This exercise asks for every record to be output again exactly.

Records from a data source
★ ★ ★ ★
Lemma AfterEpochEnd_minting k n p (c c' : C) :
  st_params (store c) = Some p -> EnableInflation p = true ->
  AfterEpochEnd k (default "" (st_epochIdentifier (store c))) n c = (Ok tt, c') ->
  ∃ provision, st_epochMintProvision (store c) = Some provision ∧
    let minted := mkCoin (MintDenom p) (Z.quot provision dec_unit) in
    0 <= Amount minted ∧ ValidateDenom (MintDenom p) = true ∧
    minted_and_allocated k (world c) (world c') minted (StakingRewards (Distribution p)) ∧
    period_update p n (store c) (store c').
Proof.
  intros Hp Hen E. unfold AfterEpochEnd in E. minv1. apply inflation_GetParams_Ok in E0 as [-> Hv]. simplify_eq.
  unfold GetSkippedEpochs, GetEpochIdentifier in E. cinv. rewrite Hen in E. cbn [negb] in E. cinv. rewrite String.eqb_refl in E.
  cbn [negb] in E. unfold GetEpochMintProvision in E. cinv.
  destruct (st_epochMintProvision (store c)) as [provision|] eqn:Epr; cbn beta iota delta [negb] in E; cinv.
  arith_inv. match goal with H : NewCoin _ _ = Ok _ |- _ => apply NewCoin_Ok in H as (-> & Ham & Hvd) end.
  exists provision. split; [done|].
  match goal with H : attempt _ _ = (Ok ?r, _) |- _ => apply attempt_Ok in H; destruct r as [x|e] end; [|by cinv].
  match goal with H : MintAndAllocateInflation _ _ _ = _ |- _ =>
    apply MintAndAllocateInflation_Ok in H as (Hst & p' & Hp' & Hmin) end. simplify_eq.
  unfold GetPeriod, GetEpochsPerPeriod in E. cinv.
  match goal with H : (if period_passed ?a ?b ?c ?d then _ else _) _ = _ |- _ => rename H into EU end.
  cbn in *. rewrite Hst in *.
  unfold period_update. destruct (period_passed _ _ _ _) eqn:Epp.
  - unfold SetPeriod, SetEpochMintProvision in EU. cinv.
    match goal with H : BondedRatio _ = _ |- _ => apply BondedRatio_Ok in H; subst end.
    cbn in *. rewrite Hst. split_and!; [done|done|done|]. eauto.
  - cinv. split_and!; [done|done|done|]. done.
Qed.

(** The balances after one minting, when the three accounts involved differ. *)
Lemma minted_balances k w w' minted ratio :
  minted_and_allocated k w w' minted ratio ->
  ∃ maddr collector distr,
    GetModuleAddress ModuleName = Some maddr ∧
    GetModuleAddress (feeCollectorName k) = Some collector ∧
    GetModuleAddress "distribution" = Some distr ∧
    (maddr ≠ collector -> maddr ≠ distr -> collector ≠ distr ->
     let staking := mkCoin (Denom minted) (Z.quot (Amount minted * ratio) dec_unit) in
     ∀ d, ValidateDenom d = true ->
      GetSupply w' d = GetSupply w d + amount_of [minted] d ∧
      GetBalance w' maddr d = 0 ∧
      GetBalance w' collector d = GetBalance w collector d + amount_of [staking] d ∧
      GetBalance w' distr d
      = GetBalance w distr d + GetBalance w maddr d + amount_of [minted] d - amount_of [staking] d ∧
      ∀ a, a ≠ maddr -> a ≠ collector -> a ≠ distr -> GetBalance w' a d = GetBalance w a d).
Proof.
  intros (maddr & collector & distr & pool & Hm & Hc & Hd & _ & Hpool & [B S _]).
  exists maddr, collector, distr. split_and!; [done|done|done|].
  intros N1 N2 N3. cbn zeta. intros d Hv. specialize (Hpool N1 d Hv). rewrite S, !B.
  unfold δ_mint, δ_send, gain in *. rewrite ?String.eqb_refl.
  assert (collector ≠ maddr) as N1' by done. assert (distr ≠ maddr) as N2' by done.
  assert (distr ≠ collector) as N3' by done.
  apply String.eqb_neq in N1, N2, N3, N1', N2', N3'. rewrite ?N1, ?N2, ?N3, ?N1', ?N2', ?N3'.
  split_and!; [done|lia|lia|lia|]. intros a A1 A2 A3. rewrite B.
  apply String.eqb_neq in A1, A2, A3. rewrite A1, A2, A3. lia.
Qed.


Lemma AfterEpochEnd_idle k id n p (c : C) :
  st_params (store c) = Some p ->
  (EnableInflation p = true -> id ≠ default "" (st_epochIdentifier (store c)) ->
   AfterEpochEnd k id n c = (Ok tt, c)) ∧
  (EnableInflation p = false -> id ≠ DayEpochID -> AfterEpochEnd k id n c = (Ok tt, c)) ∧
  (EnableInflation p = false -> AfterEpochEnd k DayEpochID n c
     = (Ok tt, set_store (mkStore (st_params (store c)) (st_period (store c))
          (st_epochMintProvision (store c)) (st_epochIdentifier (store c))
          (st_epochsPerPeriod (store c))
          (Some (wrap64 (default 0 (st_skippedEpochs (store c)) + 1)))) c)).
Proof.
  intros Hp. unfold AfterEpochEnd, GetParams, GetSkippedEpochs, GetEpochIdentifier, SetSkippedEpochs,
    mod_store, get_store, gets, modify, bind, ret.
  rewrite Hp. split_and!; intros Hen; rewrite Hen; cbn [negb]; [intros Hid|intros Hid|by rewrite <-Hp];
    by rewrite (proj2 (String.eqb_neq _ _) Hid).
Qed.

(** Epochs that must not mint do not: with inflation on, any epoch other than
    the configured one leaves the state as it is; with inflation off, only the
    day epoch has an effect, and that is to count one skipped epoch. *)
Theorem other_epochs_do_not_mint k id n p (c : C) :
  st_params (store c) = Some p ->
  (EnableInflation p = true -> id ≠ default "" (st_epochIdentifier (store c)) ->
   AfterEpochEnd k id n c = (Ok tt, c)) ∧
  (EnableInflation p = false -> id ≠ DayEpochID -> AfterEpochEnd k id n c = (Ok tt, c)) ∧
  (EnableInflation p = false -> AfterEpochEnd k DayEpochID n c
     = (Ok tt, set_store (mkStore (st_params (store c)) (st_period (store c))
          (st_epochMintProvision (store c)) (st_epochIdentifier (store c))
          (st_epochsPerPeriod (store c))
          (Some (wrap64 (default 0 (st_skippedEpochs (store c)) + 1)))) c)).
Proof. apply AfterEpochEnd_idle. Qed.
★ ★ ★ ★
◆ Response ◆
Lemma AfterEpochEnd_minting k n p (c c' : C) :
  st_params (store c) = Some p -> EnableInflation p = true ->
  AfterEpochEnd k (default "" (st_epochIdentifier (store c))) n c = (Ok tt, c') ->
  ∃ provision, st_epochMintProvision (store c) = Some provision ∧
    let minted := mkCoin (MintDenom p) (Z.quot provision dec_unit) in
    0 <= Amount minted ∧ ValidateDenom (MintDenom p) = true ∧
    minted_and_allocated k (world c) (world c') minted (StakingRewards (Distribution p)) ∧
    period_update p n (store c) (store c').
Proof.
  intros Hp Hen E. unfold AfterEpochEnd in E. minv1. apply inflation_GetParams_Ok in E0 as [-> Hv]. simplify_eq.
  unfold GetSkippedEpochs, GetEpochIdentifier in E. cinv. rewrite Hen in E. cbn [negb] in E. cinv. rewrite String.eqb_refl in E.
  cbn [negb] in E. unfold GetEpochMintProvision in E. cinv.
  destruct (st_epochMintProvision (store c)) as [provision|] eqn:Epr; cbn beta iota delta [negb] in E; cinv.
  arith_inv. match goal with H : NewCoin _ _ = Ok _ |- _ => apply NewCoin_Ok in H as (-> & Ham & Hvd) end.
  exists provision. split; [done|].
  match goal with H : attempt _ _ = (Ok ?r, _) |- _ => apply attempt_Ok in H; destruct r as [x|e] end; [|by cinv].
  match goal with H : MintAndAllocateInflation _ _ _ = _ |- _ =>
    apply MintAndAllocateInflation_Ok in H as (Hst & p' & Hp' & Hmin) end. simplify_eq.
  unfold GetPeriod, GetEpochsPerPeriod in E. cinv.
  match goal with H : (if period_passed ?a ?b ?c ?d then _ else _) _ = _ |- _ => rename H into EU end.
  cbn in *. rewrite Hst in *.
  unfold period_update. destruct (period_passed _ _ _ _) eqn:Epp.
  - unfold SetPeriod, SetEpochMintProvision in EU. cinv.
    match goal with H : BondedRatio _ = _ |- _ => apply BondedRatio_Ok in H; subst end.
    cbn in *. rewrite Hst. split_and!; [done|done|done|]. eauto.
  - cinv. split_and!; [done|done|done|]. done.
Qed.

(** The balances after one minting, when the three accounts involved differ. *)
Lemma minted_balances k w w' minted ratio :
  minted_and_allocated k w w' minted ratio ->
  ∃ maddr collector distr,
    GetModuleAddress ModuleName = Some maddr ∧
    GetModuleAddress (feeCollectorName k) = Some collector ∧
    GetModuleAddress "distribution" = Some distr ∧
    (maddr ≠ collector -> maddr ≠ distr -> collector ≠ distr ->
     let staking := mkCoin (Denom minted) (Z.quot (Amount minted * ratio) dec_unit) in
     ∀ d, ValidateDenom d = true ->
      GetSupply w' d = GetSupply w d + amount_of [minted] d ∧
      GetBalance w' maddr d = 0 ∧
      GetBalance w' collector d = GetBalance w collector d + amount_of [staking] d ∧
      GetBalance w' distr d
      = GetBalance w distr d + GetBalance w maddr d + amount_of [minted] d - amount_of [staking] d ∧
      ∀ a, a ≠ maddr -> a ≠ collector -> a ≠ distr -> GetBalance w' a d = GetBalance w a d).
Proof.
  intros (maddr & collector & distr & pool & Hm & Hc & Hd & _ & Hpool & [B S _]).
  exists maddr, collector, distr. split_and!; [done|done|done|].
  intros N1 N2 N3. cbn zeta. intros d Hv. specialize (Hpool N1 d Hv). rewrite S, !B.
  unfold δ_mint, δ_send, gain in *. rewrite ?String.eqb_refl.
  assert (collector ≠ maddr) as N1' by done. assert (distr ≠ maddr) as N2' by done.
  assert (distr ≠ collector) as N3' by done.
  apply String.eqb_neq in N1, N2, N3, N1', N2', N3'. rewrite ?N1, ?N2, ?N3, ?N1', ?N2', ?N3'.
  split_and!; [done|lia|lia|lia|]. intros a A1 A2 A3. rewrite B.
  apply String.eqb_neq in A1, A2, A3. rewrite A1, A2, A3. lia.
Qed.


Lemma AfterEpochEnd_idle k id n p (c : C) :
  st_params (store c) = Some p ->
  (EnableInflation p = true -> id ≠ default "" (st_epochIdentifier (store c)) ->
   AfterEpochEnd k id n c = (Ok tt, c)) ∧
  (EnableInflation p = false -> id ≠ DayEpochID -> AfterEpochEnd k id n c = (Ok tt, c)) ∧
  (EnableInflation p = false -> AfterEpochEnd k DayEpochID n c
     = (Ok tt, set_store (mkStore (st_params (store c)) (st_period (store c))
          (st_epochMintProvision (store c)) (st_epochIdentifier (store c))
          (st_epochsPerPeriod (store c))
          (Some (wrap64 (default 0 (st_skippedEpochs (store c)) + 1)))) c)).
Proof.
  intros Hp. unfold AfterEpochEnd, GetParams, GetSkippedEpochs, GetEpochIdentifier, SetSkippedEpochs,
    mod_store, get_store, gets, modify, bind, ret.
  rewrite Hp. split_and!; intros Hen; rewrite Hen; cbn [negb]; [intros Hid|intros Hid|by rewrite <-Hp];
    by rewrite (proj2 (String.eqb_neq _ _) Hid).
Qed.

(** Epochs that must not mint do not: with inflation on, any epoch other than
    the configured one leaves the state as it is; with inflation off, only the
    day epoch has an effect, and that is to count one skipped epoch. *)
Theorem other_epochs_do_not_mint k id n p (c : C) :
  st_params (store c) = Some p ->
  (EnableInflation p = true -> id ≠ default "" (st_epochIdentifier (store c)) ->
   AfterEpochEnd k id n c = (Ok tt, c)) ∧
  (EnableInflation p = false -> id ≠ DayEpochID -> AfterEpochEnd k id n c = (Ok tt, c)) ∧
  (EnableInflation p = false -> AfterEpochEnd k DayEpochID n c
     = (Ok tt, set_store (mkStore (st_params (store c)) (st_period (store c))
          (st_epochMintProvision (store c)) (st_epochIdentifier (store c))
          (st_epochsPerPeriod (store c))
          (Some (wrap64 (default 0 (st_skippedEpochs (store c)) + 1)))) c)).
Proof. apply AfterEpochEnd_idle. Qed.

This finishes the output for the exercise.